THE PROBLEM:
Every line below that includes the word "name" needs to be copied.

Dataset entries:
===

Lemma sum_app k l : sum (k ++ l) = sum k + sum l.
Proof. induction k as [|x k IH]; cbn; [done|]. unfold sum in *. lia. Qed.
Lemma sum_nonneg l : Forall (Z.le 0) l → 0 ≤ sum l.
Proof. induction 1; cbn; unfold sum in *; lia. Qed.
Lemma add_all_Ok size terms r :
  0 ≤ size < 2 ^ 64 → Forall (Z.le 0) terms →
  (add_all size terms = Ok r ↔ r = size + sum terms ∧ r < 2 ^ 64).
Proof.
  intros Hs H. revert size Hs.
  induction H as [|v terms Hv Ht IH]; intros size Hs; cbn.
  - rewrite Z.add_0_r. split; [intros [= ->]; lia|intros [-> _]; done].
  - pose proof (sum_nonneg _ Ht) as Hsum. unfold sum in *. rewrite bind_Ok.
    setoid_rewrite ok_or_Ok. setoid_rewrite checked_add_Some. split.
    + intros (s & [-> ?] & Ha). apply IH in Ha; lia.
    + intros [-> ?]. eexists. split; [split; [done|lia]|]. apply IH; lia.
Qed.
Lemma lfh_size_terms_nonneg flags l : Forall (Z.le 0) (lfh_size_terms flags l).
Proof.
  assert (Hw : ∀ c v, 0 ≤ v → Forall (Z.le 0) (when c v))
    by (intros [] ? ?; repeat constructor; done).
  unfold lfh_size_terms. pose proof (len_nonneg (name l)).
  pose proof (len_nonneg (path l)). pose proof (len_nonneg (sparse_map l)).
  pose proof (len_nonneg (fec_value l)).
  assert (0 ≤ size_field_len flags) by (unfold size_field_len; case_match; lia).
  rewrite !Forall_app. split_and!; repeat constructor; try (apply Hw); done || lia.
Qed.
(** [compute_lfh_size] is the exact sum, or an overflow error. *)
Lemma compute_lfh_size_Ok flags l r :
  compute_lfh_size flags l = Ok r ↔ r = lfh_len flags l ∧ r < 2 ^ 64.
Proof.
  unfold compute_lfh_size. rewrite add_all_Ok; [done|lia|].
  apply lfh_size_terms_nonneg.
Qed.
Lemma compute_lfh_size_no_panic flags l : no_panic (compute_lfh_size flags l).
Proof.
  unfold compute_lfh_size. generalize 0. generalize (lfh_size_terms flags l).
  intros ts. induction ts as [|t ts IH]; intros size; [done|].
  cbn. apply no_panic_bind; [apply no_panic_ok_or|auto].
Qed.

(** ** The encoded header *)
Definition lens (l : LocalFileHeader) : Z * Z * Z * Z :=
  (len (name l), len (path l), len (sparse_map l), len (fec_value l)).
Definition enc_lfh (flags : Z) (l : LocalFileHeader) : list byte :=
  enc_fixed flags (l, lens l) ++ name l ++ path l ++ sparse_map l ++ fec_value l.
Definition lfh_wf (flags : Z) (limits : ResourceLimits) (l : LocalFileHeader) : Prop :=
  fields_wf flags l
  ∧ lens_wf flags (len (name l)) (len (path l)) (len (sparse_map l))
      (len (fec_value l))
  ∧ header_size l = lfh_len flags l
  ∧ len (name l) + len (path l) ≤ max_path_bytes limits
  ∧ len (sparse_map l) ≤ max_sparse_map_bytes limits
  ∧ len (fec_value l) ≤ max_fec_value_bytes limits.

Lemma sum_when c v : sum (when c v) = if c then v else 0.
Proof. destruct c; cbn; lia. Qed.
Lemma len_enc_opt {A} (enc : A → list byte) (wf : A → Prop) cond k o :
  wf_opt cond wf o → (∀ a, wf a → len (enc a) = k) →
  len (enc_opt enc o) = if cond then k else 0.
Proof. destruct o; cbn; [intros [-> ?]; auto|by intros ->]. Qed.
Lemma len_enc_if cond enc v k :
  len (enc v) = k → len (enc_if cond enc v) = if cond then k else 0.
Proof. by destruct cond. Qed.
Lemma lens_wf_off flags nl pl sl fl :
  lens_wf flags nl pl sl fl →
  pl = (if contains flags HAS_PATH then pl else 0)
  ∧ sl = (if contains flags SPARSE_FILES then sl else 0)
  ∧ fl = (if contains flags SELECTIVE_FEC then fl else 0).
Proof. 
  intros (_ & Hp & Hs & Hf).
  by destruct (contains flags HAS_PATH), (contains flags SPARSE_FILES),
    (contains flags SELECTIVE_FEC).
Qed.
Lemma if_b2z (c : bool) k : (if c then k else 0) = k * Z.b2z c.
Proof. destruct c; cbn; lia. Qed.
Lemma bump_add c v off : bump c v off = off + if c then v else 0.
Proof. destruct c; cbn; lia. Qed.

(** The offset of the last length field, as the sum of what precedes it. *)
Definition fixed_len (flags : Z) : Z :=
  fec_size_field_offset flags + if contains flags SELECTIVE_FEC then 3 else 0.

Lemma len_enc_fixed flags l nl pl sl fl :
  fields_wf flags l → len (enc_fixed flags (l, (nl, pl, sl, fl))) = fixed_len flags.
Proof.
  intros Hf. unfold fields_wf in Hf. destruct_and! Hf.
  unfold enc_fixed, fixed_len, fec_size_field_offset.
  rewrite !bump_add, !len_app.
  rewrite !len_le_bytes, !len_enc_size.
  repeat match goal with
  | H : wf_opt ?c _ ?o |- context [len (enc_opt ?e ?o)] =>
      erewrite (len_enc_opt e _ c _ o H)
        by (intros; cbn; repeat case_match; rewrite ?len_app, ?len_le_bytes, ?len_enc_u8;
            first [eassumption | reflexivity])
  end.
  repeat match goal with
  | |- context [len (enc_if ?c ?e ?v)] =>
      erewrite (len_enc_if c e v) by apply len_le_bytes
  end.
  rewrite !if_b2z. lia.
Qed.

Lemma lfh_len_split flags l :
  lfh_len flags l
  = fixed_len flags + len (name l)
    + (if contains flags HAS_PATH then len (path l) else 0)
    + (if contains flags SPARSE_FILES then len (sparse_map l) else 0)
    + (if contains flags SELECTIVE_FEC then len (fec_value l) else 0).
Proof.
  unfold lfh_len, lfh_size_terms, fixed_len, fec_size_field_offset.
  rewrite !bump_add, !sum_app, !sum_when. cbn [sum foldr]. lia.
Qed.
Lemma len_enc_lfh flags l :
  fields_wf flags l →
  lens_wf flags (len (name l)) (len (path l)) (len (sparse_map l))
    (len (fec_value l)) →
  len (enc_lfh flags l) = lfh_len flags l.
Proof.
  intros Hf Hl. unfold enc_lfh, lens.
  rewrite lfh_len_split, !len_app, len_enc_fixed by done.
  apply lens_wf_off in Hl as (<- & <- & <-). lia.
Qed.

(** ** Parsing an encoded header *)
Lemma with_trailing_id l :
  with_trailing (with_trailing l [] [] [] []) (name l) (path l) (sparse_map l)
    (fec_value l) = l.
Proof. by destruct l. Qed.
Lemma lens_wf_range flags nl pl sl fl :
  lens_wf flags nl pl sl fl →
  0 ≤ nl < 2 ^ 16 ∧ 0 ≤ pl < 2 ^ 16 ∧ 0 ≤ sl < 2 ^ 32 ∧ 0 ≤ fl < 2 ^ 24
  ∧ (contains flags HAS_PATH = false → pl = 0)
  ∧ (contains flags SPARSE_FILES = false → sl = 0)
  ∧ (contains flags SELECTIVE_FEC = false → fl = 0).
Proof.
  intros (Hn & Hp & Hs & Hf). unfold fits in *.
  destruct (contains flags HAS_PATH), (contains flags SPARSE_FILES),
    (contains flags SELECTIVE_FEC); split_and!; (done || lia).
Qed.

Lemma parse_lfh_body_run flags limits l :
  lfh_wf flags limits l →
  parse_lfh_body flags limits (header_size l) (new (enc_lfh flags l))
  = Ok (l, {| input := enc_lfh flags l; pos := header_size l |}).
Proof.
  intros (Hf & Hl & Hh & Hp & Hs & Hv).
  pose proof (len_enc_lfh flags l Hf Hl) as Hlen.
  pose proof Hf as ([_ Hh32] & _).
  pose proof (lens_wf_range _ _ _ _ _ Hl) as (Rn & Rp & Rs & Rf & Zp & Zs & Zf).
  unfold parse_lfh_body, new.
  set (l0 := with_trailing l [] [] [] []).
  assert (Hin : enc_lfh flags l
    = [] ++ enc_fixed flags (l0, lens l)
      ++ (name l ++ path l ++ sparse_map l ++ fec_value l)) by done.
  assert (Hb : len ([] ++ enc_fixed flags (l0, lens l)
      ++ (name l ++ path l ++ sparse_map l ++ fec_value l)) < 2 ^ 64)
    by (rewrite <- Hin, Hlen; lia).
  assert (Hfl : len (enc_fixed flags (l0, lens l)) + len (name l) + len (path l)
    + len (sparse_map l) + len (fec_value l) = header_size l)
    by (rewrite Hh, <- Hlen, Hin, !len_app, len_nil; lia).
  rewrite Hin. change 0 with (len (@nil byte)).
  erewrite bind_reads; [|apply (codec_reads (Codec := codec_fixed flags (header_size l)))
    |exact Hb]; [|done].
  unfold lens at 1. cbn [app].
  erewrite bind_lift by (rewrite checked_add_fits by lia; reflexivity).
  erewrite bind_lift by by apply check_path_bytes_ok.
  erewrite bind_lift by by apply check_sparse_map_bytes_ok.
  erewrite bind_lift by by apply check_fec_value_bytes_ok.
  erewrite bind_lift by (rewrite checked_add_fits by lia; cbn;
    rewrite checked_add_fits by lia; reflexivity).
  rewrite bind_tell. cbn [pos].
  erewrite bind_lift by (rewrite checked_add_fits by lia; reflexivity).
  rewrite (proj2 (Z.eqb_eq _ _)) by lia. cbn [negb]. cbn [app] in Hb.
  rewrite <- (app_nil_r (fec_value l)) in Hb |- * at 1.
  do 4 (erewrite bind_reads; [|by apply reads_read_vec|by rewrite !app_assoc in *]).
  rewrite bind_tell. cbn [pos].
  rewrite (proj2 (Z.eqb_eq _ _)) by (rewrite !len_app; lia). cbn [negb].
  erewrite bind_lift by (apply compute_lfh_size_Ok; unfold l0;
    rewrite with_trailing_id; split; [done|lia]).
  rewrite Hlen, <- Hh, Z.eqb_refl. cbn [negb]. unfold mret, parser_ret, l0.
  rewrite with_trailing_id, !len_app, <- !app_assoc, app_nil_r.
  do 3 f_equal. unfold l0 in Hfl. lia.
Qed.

===

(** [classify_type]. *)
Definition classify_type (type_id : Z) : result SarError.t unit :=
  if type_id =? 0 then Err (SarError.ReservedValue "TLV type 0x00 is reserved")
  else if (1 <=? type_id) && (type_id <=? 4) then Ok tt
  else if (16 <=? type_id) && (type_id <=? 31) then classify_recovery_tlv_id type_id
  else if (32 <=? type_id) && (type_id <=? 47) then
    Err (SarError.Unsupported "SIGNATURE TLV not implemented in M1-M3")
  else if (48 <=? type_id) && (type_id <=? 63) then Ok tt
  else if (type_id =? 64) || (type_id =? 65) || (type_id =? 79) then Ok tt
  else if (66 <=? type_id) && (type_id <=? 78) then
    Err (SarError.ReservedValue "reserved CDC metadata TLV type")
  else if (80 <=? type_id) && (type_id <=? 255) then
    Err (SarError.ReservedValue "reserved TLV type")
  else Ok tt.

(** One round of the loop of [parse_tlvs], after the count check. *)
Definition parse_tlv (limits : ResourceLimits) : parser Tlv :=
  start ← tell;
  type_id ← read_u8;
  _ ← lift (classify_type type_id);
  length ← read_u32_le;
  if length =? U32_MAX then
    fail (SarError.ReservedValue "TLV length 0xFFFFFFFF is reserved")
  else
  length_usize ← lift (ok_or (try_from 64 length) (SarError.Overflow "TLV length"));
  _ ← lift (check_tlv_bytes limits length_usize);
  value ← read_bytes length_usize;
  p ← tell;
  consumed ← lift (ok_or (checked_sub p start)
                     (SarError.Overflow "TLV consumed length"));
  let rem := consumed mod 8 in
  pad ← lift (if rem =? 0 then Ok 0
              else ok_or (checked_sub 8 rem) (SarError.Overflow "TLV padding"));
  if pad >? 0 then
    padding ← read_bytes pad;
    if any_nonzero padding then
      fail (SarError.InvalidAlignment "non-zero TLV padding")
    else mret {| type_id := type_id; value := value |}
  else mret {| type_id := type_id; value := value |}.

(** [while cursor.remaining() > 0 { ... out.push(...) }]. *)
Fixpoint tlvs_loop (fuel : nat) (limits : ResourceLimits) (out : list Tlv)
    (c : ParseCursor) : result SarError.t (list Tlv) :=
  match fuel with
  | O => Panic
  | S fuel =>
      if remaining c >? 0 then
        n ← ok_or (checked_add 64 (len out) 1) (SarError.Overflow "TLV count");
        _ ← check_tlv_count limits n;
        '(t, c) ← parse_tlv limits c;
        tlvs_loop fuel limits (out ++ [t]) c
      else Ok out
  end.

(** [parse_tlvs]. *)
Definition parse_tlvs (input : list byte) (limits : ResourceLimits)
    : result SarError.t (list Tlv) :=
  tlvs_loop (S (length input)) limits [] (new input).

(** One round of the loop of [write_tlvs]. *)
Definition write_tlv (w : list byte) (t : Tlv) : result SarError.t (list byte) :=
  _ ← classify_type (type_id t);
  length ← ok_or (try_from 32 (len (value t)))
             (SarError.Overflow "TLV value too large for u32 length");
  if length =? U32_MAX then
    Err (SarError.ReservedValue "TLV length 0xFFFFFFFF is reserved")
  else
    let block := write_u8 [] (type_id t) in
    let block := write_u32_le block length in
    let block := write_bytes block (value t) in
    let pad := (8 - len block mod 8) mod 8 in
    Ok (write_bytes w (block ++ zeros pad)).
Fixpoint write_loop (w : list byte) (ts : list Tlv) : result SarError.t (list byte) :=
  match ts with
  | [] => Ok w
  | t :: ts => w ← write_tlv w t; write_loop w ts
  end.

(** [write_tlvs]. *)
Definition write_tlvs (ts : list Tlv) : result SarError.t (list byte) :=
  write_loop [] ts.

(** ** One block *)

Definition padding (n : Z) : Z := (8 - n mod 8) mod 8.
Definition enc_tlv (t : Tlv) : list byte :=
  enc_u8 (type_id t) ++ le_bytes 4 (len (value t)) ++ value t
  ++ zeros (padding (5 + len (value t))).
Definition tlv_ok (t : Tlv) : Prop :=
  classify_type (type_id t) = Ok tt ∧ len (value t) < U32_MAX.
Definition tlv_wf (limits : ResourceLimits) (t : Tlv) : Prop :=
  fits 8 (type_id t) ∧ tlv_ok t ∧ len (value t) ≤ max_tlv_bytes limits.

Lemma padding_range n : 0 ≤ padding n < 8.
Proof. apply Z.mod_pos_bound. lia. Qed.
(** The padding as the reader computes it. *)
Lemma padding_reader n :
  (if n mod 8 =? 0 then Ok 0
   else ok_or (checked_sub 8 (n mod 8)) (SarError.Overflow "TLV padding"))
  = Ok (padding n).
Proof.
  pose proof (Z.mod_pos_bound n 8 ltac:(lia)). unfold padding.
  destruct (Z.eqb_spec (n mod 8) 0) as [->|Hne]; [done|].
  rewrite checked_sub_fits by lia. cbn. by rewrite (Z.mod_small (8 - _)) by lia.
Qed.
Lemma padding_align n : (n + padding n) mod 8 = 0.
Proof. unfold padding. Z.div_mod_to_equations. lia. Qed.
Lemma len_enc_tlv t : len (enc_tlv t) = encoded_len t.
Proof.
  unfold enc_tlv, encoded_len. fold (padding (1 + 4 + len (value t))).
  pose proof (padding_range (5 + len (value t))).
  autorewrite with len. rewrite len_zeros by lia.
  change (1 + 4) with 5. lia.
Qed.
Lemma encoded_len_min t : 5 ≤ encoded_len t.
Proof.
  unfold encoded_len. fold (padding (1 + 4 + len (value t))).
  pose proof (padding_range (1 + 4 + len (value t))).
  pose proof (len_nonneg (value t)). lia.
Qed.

===

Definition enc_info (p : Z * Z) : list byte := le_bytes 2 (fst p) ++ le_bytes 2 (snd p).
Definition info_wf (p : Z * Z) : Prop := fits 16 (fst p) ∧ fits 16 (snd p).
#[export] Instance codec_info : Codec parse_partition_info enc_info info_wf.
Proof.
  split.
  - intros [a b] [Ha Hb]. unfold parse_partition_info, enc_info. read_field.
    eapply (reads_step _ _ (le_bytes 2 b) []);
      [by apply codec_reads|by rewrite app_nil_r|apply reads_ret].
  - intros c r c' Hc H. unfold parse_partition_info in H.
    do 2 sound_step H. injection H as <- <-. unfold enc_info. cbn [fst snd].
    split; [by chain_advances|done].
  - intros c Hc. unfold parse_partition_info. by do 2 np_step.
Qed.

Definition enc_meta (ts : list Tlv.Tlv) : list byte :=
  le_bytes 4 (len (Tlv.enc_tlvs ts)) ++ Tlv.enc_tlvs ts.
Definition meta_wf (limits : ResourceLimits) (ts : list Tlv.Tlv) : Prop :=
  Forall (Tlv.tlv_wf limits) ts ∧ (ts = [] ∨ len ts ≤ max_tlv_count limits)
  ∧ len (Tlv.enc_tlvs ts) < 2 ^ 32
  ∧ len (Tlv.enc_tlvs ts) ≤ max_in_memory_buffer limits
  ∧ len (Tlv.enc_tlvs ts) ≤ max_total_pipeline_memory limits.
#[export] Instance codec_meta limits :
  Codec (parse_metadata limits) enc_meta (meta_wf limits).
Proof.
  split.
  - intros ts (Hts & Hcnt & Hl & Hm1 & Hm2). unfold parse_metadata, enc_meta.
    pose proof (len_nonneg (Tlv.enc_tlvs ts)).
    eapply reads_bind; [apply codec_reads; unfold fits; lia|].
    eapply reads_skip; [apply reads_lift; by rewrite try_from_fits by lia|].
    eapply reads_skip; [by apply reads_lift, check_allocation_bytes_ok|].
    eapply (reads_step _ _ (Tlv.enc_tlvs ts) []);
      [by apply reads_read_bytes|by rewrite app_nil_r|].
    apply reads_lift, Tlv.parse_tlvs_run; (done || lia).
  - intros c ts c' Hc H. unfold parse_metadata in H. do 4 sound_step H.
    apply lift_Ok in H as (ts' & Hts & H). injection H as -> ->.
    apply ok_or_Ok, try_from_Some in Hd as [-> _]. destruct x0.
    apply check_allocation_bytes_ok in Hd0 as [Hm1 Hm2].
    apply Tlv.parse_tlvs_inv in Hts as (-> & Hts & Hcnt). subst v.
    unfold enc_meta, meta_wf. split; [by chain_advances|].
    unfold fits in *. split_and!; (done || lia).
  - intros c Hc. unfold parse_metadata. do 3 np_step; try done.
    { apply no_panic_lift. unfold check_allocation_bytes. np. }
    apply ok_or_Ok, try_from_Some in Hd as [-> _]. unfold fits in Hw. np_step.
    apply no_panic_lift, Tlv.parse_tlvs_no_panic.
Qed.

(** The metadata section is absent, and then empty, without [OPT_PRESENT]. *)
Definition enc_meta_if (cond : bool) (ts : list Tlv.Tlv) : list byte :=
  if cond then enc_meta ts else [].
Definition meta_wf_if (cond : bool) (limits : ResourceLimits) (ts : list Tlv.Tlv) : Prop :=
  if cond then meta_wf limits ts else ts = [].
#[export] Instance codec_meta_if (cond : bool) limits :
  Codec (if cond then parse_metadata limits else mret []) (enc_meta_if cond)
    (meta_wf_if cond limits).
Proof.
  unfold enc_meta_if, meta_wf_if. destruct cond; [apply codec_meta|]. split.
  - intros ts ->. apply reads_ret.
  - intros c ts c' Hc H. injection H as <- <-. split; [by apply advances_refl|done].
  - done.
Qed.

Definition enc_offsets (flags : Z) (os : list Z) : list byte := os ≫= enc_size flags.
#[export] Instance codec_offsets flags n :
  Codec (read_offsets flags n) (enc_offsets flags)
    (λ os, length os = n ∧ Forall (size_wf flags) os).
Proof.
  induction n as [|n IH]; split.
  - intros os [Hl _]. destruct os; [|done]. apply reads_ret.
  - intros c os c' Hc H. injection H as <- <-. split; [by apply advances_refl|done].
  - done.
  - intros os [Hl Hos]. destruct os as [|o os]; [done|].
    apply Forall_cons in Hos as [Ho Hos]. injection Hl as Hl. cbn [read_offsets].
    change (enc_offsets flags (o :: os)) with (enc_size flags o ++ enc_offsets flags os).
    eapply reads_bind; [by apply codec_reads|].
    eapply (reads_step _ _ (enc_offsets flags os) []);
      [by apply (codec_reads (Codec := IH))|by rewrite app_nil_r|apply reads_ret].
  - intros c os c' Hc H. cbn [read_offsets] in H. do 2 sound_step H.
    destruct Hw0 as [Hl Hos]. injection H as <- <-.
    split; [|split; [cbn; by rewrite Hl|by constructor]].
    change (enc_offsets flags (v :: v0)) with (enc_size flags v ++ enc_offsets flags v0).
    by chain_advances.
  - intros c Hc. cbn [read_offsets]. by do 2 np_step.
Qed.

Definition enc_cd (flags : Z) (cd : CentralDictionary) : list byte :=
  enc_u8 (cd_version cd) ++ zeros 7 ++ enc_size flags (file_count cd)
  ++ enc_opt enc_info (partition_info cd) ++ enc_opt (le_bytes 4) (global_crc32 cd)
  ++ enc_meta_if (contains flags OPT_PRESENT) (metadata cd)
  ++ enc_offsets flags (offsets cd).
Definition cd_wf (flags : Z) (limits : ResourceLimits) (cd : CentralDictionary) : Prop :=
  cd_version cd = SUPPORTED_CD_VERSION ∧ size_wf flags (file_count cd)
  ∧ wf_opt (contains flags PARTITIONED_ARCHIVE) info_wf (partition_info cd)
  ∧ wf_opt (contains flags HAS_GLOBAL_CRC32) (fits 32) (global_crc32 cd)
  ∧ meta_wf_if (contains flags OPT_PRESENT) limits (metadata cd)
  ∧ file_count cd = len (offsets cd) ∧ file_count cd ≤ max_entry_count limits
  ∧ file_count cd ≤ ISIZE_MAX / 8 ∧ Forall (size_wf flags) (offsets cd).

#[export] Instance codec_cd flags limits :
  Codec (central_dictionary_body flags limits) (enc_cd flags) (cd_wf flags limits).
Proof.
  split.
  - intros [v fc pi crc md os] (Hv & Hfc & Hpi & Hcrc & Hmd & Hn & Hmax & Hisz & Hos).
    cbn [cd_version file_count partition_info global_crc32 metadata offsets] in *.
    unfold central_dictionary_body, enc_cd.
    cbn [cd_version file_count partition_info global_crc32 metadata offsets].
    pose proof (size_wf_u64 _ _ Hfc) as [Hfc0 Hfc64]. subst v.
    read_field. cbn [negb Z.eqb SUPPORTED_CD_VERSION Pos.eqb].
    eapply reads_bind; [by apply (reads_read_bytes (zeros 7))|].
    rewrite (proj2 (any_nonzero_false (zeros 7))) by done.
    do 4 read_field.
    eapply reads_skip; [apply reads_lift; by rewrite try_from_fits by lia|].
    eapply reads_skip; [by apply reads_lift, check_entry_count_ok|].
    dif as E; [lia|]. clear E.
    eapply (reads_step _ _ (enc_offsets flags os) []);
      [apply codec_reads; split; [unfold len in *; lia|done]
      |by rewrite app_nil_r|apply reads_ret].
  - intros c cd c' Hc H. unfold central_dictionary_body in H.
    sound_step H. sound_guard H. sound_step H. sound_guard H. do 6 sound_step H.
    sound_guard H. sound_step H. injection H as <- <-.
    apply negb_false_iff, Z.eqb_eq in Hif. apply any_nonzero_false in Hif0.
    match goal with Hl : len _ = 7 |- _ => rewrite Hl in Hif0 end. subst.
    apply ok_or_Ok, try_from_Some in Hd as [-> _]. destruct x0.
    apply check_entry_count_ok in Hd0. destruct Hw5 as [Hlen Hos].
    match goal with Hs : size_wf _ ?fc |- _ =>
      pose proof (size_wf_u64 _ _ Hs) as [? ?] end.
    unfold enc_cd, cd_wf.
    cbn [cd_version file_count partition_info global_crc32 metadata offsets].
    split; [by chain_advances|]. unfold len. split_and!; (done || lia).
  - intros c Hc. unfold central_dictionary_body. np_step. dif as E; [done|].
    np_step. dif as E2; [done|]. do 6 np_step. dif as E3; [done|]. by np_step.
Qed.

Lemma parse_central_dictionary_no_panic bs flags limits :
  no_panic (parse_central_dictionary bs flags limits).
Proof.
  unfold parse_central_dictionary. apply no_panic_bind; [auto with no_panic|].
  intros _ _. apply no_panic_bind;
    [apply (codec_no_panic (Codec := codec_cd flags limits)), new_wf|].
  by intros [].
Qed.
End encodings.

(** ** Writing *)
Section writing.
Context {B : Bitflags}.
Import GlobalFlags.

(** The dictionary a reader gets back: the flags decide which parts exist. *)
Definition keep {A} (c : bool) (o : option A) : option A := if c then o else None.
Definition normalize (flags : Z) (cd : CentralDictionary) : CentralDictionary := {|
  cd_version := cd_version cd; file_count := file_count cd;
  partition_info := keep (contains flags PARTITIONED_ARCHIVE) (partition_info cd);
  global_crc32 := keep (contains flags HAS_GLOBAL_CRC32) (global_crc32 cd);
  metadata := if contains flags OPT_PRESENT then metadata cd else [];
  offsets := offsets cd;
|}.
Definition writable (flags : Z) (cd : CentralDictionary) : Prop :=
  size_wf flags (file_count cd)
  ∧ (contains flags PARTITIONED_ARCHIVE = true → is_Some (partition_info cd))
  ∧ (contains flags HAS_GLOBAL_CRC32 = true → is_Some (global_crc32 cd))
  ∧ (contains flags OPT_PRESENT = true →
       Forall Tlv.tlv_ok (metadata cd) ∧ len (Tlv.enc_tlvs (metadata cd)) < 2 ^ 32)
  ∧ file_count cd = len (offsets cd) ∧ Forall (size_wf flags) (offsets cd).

===

RESPONSE TO THIS EXERCISE:
  unfold lfh_size_terms. pose proof (len_nonneg (name l)).
  (len (name l), len (path l), len (sparse_map l), len (fec_value l)).
  enc_fixed flags (l, lens l) ++ name l ++ path l ++ sparse_map l ++ fec_value l.
  ∧ lens_wf flags (len (name l)) (len (path l)) (len (sparse_map l))
  ∧ len (name l) + len (path l) ≤ max_path_bytes limits
  = fixed_len flags + len (name l)
  lens_wf flags (len (name l)) (len (path l)) (len (sparse_map l))
  with_trailing (with_trailing l [] [] [] []) (name l) (path l) (sparse_map l)
      ++ (name l ++ path l ++ sparse_map l ++ fec_value l)) by done.
      ++ (name l ++ path l ++ sparse_map l ++ fec_value l)) < 2 ^ 64)
  assert (Hfl : len (enc_fixed flags (l0, lens l)) + len (name l) + len (path l)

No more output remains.